(What to work on)
Line count for "Prop": tally the lines of the records below that contain it, and give only that number.

[Stored items]
* * * * * * * * *

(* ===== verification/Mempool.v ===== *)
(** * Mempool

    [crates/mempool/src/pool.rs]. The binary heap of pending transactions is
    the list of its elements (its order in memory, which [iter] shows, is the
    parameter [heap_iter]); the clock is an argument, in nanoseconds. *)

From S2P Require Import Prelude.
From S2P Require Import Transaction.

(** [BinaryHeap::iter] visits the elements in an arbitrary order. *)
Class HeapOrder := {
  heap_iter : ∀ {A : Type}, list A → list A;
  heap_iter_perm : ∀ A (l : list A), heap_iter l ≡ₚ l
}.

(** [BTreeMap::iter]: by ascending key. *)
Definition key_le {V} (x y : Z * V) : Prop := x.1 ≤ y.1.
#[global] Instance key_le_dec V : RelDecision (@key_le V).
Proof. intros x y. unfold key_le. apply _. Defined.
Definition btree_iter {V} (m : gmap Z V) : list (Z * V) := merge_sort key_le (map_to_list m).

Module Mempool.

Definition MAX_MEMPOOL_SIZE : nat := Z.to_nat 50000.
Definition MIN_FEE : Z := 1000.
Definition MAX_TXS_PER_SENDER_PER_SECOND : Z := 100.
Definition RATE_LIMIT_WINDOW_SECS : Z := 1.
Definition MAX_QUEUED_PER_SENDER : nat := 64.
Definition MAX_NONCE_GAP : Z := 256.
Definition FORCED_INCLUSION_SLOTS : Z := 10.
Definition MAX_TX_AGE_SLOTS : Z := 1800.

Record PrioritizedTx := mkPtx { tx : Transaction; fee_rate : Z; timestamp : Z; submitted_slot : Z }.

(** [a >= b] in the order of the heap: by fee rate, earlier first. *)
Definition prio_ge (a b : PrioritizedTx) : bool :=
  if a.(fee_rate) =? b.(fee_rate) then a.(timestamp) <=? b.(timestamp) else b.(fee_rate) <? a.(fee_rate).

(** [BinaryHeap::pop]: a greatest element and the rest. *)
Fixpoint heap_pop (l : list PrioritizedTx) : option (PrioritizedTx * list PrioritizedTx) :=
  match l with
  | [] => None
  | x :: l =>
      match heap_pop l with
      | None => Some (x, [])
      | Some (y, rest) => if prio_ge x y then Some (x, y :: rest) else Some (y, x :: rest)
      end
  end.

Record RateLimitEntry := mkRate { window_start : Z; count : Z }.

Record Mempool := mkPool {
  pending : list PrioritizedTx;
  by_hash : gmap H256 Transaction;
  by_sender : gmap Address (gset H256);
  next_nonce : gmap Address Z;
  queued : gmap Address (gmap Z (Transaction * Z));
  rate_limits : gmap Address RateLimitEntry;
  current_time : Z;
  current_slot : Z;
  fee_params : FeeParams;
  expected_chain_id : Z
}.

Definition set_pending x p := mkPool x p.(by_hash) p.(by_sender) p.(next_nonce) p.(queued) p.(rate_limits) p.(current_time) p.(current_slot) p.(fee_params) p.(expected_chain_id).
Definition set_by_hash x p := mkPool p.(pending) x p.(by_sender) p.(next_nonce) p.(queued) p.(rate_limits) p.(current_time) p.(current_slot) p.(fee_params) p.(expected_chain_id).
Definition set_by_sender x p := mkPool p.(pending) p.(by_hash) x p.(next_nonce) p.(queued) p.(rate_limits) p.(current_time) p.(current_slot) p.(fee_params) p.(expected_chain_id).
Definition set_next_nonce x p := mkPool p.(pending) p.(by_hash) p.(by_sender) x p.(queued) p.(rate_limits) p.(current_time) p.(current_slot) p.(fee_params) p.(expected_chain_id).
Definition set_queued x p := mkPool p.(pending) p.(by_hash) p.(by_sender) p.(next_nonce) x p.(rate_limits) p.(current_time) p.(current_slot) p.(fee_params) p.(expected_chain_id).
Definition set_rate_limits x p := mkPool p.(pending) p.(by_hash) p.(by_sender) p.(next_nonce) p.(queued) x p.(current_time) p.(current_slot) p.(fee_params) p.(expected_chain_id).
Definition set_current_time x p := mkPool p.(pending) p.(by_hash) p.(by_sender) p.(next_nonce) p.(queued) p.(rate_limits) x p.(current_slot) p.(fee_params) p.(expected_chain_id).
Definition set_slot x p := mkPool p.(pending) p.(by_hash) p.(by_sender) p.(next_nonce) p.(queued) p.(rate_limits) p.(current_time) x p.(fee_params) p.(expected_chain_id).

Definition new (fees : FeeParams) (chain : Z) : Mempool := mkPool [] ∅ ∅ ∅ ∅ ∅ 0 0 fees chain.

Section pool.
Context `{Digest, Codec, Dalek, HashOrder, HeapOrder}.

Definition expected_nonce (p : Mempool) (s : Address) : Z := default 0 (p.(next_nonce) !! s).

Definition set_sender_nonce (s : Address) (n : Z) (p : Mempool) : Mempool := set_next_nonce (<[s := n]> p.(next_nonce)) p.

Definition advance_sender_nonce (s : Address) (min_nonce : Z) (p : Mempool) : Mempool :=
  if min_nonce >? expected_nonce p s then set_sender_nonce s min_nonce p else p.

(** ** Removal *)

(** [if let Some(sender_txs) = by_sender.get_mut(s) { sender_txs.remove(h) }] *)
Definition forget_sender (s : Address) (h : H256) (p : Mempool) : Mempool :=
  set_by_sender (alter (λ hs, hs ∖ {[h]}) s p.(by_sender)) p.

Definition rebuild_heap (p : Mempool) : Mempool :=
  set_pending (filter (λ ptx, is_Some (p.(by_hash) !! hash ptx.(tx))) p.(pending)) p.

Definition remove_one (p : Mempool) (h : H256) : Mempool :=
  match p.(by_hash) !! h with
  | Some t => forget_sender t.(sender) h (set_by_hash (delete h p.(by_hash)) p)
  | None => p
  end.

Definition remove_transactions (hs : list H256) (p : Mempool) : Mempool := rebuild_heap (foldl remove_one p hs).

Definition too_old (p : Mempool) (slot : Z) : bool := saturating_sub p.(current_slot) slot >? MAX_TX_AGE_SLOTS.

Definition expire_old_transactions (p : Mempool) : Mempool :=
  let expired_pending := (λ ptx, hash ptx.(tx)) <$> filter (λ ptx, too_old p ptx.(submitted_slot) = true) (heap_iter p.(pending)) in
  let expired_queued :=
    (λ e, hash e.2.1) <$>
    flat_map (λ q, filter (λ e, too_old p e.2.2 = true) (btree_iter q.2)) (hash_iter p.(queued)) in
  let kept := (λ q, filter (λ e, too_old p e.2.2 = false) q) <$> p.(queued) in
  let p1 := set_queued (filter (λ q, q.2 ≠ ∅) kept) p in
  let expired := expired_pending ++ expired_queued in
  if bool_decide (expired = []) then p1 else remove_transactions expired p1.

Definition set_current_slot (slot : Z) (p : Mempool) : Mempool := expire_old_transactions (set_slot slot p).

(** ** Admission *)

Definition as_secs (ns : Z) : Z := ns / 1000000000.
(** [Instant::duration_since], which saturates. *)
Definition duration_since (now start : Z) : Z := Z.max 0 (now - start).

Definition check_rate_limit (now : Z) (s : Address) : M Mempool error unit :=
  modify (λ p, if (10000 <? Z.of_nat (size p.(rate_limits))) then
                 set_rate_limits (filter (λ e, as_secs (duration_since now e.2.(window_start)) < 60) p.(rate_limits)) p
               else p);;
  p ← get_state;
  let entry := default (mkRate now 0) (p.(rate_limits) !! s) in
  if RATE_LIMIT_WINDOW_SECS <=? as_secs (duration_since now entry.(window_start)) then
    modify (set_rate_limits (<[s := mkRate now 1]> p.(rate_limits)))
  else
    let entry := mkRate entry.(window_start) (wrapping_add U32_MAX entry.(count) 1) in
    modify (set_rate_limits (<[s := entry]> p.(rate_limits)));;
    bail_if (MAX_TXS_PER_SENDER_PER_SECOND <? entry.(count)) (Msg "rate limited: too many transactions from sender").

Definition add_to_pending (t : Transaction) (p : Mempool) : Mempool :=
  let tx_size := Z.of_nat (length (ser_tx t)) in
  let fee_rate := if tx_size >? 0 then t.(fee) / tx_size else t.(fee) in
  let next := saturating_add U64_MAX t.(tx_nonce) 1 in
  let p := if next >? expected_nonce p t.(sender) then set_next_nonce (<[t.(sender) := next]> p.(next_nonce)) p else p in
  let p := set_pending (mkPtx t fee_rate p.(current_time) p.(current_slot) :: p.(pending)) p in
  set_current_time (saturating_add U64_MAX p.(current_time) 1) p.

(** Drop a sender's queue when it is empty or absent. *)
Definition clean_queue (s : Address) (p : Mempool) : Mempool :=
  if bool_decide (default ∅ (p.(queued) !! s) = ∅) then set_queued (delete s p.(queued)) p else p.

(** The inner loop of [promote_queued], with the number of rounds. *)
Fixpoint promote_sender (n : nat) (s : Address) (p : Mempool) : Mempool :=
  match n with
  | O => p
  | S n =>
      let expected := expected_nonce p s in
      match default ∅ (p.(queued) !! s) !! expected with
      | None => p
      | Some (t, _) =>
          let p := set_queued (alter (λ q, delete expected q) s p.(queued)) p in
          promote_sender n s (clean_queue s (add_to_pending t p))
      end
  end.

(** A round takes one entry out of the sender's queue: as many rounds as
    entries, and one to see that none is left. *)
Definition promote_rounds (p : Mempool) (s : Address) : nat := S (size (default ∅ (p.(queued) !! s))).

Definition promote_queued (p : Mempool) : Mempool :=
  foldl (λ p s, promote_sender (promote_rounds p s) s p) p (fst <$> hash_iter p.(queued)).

* * * * * * * * *

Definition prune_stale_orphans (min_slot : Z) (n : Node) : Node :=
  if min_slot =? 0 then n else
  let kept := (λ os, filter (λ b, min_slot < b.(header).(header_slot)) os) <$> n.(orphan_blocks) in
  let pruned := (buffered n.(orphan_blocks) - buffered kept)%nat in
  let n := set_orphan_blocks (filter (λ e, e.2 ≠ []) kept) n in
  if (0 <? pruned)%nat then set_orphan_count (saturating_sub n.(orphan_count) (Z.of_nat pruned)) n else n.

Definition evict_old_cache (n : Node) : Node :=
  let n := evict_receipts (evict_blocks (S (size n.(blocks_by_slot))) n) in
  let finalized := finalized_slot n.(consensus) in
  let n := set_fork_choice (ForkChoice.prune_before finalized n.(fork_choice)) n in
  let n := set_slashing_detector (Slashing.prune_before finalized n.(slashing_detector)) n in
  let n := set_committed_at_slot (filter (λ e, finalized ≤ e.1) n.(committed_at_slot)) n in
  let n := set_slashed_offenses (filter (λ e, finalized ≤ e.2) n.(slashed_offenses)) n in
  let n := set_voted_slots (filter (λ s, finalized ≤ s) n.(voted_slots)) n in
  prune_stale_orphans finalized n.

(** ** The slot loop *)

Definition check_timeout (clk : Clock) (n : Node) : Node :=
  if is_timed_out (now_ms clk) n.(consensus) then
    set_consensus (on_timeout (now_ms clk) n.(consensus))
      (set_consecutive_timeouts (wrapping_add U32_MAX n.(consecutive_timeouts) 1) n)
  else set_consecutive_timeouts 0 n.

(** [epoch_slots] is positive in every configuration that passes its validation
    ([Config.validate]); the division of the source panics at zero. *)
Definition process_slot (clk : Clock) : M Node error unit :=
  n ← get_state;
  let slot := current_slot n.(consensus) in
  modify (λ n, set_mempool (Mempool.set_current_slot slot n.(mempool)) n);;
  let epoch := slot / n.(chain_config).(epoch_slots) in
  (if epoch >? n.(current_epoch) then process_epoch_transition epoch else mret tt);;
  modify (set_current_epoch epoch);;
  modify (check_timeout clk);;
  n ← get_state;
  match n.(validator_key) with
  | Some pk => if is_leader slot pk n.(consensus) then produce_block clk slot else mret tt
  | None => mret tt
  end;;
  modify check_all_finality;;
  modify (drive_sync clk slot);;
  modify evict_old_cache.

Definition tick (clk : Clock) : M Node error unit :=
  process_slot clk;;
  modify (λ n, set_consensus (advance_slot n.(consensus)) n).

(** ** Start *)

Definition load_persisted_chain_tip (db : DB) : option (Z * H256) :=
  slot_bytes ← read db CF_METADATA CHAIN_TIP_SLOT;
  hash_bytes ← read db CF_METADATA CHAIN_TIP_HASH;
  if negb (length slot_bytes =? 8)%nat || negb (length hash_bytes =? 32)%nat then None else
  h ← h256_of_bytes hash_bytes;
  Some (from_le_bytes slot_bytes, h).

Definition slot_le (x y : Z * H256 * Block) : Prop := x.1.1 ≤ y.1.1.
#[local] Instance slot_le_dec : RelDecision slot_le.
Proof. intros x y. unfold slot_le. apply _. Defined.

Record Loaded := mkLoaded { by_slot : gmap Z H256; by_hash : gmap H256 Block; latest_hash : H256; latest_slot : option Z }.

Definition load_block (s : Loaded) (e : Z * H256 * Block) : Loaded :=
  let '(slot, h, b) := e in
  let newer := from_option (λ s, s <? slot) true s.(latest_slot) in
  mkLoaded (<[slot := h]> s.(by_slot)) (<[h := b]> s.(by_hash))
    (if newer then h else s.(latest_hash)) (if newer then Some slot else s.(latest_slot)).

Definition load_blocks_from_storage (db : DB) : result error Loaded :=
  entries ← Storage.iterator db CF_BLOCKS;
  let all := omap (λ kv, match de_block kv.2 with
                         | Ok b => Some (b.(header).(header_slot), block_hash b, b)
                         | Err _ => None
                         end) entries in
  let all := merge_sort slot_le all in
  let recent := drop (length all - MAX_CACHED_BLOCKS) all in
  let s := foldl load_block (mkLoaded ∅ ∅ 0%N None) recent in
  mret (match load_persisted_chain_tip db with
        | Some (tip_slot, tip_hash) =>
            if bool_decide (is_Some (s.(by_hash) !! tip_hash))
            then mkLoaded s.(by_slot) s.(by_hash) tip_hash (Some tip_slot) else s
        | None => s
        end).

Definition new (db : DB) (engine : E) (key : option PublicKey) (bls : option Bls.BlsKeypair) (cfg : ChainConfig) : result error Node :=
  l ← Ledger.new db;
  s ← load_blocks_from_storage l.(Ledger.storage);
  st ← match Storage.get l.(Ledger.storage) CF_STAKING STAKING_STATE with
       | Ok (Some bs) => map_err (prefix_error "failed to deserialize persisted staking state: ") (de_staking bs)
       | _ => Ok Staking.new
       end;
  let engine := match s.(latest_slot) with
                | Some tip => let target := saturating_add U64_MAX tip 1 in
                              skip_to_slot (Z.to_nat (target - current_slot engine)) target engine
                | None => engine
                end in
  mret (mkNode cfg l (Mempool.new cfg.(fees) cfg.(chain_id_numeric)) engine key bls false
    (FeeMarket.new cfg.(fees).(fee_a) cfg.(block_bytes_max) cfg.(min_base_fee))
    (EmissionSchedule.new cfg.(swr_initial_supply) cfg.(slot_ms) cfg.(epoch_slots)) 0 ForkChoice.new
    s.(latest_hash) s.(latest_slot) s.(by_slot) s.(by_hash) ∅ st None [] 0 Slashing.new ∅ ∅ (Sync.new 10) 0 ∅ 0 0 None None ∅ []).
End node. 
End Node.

* * * * * * * * *

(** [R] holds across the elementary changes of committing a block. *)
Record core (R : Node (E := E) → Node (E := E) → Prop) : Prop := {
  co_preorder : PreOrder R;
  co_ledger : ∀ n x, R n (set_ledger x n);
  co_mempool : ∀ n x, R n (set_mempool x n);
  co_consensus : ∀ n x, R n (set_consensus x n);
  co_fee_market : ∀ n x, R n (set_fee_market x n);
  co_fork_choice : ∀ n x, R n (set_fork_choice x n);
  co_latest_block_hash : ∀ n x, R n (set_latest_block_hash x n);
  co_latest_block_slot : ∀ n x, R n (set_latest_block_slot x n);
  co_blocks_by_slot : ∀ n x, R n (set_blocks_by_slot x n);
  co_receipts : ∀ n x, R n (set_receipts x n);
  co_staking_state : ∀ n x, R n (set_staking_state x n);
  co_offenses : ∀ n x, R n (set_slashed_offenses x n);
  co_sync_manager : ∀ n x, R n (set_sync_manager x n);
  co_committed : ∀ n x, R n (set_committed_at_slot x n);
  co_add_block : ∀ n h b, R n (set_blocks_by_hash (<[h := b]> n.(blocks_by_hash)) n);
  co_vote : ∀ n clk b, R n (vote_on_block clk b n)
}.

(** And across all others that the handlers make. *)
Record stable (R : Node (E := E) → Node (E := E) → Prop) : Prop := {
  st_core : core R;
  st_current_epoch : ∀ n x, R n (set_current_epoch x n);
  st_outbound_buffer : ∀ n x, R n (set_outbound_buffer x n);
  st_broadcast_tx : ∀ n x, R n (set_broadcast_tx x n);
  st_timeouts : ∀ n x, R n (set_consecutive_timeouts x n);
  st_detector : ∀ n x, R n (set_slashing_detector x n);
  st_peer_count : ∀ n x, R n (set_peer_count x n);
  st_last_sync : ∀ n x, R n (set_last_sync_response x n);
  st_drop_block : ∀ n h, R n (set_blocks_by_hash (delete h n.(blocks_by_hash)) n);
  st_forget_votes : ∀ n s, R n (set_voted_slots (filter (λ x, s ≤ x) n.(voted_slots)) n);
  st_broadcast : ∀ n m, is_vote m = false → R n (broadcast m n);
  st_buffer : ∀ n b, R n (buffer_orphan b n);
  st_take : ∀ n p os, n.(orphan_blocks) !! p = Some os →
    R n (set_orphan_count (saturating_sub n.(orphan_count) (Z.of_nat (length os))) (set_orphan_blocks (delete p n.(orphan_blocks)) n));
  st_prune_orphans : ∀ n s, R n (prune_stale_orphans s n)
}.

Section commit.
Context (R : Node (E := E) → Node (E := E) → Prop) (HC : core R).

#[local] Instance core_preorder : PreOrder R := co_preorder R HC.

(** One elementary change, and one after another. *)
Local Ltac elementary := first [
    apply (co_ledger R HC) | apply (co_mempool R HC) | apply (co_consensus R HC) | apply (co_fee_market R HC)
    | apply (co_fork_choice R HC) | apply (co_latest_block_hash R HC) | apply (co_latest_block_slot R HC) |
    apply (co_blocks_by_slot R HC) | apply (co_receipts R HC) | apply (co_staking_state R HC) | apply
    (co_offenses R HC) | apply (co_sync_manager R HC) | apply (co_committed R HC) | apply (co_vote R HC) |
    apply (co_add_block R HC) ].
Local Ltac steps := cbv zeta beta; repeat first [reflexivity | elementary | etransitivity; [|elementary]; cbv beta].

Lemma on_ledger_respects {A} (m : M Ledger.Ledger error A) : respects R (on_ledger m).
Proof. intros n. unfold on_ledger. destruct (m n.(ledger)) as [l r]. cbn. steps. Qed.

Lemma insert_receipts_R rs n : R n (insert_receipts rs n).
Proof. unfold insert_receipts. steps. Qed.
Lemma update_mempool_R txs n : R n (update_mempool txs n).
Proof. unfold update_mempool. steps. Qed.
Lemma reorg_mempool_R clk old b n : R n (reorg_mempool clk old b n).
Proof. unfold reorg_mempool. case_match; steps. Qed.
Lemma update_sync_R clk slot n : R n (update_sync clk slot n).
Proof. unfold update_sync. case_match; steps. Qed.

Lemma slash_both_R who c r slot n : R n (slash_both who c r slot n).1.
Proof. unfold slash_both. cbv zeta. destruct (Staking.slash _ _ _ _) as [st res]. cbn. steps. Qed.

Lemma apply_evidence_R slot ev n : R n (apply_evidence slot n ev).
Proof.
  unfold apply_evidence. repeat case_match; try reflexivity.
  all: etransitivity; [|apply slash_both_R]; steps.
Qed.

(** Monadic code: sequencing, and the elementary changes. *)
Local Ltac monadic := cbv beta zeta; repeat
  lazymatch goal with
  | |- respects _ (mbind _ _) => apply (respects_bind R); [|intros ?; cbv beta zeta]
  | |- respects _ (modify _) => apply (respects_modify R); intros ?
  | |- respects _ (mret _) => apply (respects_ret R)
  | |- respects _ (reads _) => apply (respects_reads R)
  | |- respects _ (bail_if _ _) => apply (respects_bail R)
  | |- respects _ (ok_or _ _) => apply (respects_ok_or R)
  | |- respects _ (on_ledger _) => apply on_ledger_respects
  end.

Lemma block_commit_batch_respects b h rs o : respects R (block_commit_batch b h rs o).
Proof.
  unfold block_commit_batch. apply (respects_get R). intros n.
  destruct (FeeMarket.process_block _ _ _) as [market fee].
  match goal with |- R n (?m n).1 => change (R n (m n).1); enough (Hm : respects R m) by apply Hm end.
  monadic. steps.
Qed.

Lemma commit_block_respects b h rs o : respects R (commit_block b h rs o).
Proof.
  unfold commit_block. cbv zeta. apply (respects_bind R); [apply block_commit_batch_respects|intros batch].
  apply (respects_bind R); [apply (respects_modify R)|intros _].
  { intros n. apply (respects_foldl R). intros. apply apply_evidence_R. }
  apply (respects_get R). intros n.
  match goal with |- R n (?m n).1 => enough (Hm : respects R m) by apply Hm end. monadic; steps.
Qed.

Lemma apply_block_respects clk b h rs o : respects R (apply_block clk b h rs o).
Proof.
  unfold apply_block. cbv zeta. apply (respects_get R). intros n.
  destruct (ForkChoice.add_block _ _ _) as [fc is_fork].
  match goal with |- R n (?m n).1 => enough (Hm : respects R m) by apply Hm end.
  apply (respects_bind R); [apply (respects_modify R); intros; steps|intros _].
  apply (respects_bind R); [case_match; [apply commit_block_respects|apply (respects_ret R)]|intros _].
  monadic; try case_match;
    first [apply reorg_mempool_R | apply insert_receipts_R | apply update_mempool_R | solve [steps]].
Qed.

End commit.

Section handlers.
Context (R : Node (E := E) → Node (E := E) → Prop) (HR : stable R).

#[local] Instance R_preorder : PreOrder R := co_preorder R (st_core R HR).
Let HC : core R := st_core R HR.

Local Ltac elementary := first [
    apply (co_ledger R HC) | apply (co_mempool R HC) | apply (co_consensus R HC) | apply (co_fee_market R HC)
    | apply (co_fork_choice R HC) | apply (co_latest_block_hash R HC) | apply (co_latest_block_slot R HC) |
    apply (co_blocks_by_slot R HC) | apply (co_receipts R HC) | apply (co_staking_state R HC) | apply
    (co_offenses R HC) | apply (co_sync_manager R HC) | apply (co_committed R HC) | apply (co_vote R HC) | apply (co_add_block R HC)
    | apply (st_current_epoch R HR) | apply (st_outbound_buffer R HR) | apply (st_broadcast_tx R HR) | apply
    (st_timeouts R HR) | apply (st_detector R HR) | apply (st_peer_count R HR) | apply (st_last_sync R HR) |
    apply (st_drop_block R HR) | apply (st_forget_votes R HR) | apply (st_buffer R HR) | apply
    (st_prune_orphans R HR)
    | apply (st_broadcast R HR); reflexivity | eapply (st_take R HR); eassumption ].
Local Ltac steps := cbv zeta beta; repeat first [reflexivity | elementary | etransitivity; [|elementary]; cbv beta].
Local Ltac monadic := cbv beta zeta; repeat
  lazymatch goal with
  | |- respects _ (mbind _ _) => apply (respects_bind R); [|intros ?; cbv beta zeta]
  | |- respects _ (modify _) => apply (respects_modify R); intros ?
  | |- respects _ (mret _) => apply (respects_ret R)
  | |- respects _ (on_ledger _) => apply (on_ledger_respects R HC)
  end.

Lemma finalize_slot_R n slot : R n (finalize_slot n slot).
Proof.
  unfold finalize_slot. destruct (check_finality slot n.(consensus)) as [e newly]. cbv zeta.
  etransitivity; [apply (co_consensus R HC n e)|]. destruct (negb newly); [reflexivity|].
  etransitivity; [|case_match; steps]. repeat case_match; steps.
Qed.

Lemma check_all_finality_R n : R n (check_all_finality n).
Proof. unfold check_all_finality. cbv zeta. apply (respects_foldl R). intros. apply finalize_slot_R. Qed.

* * * * * * * * *

(Completed exercise)
6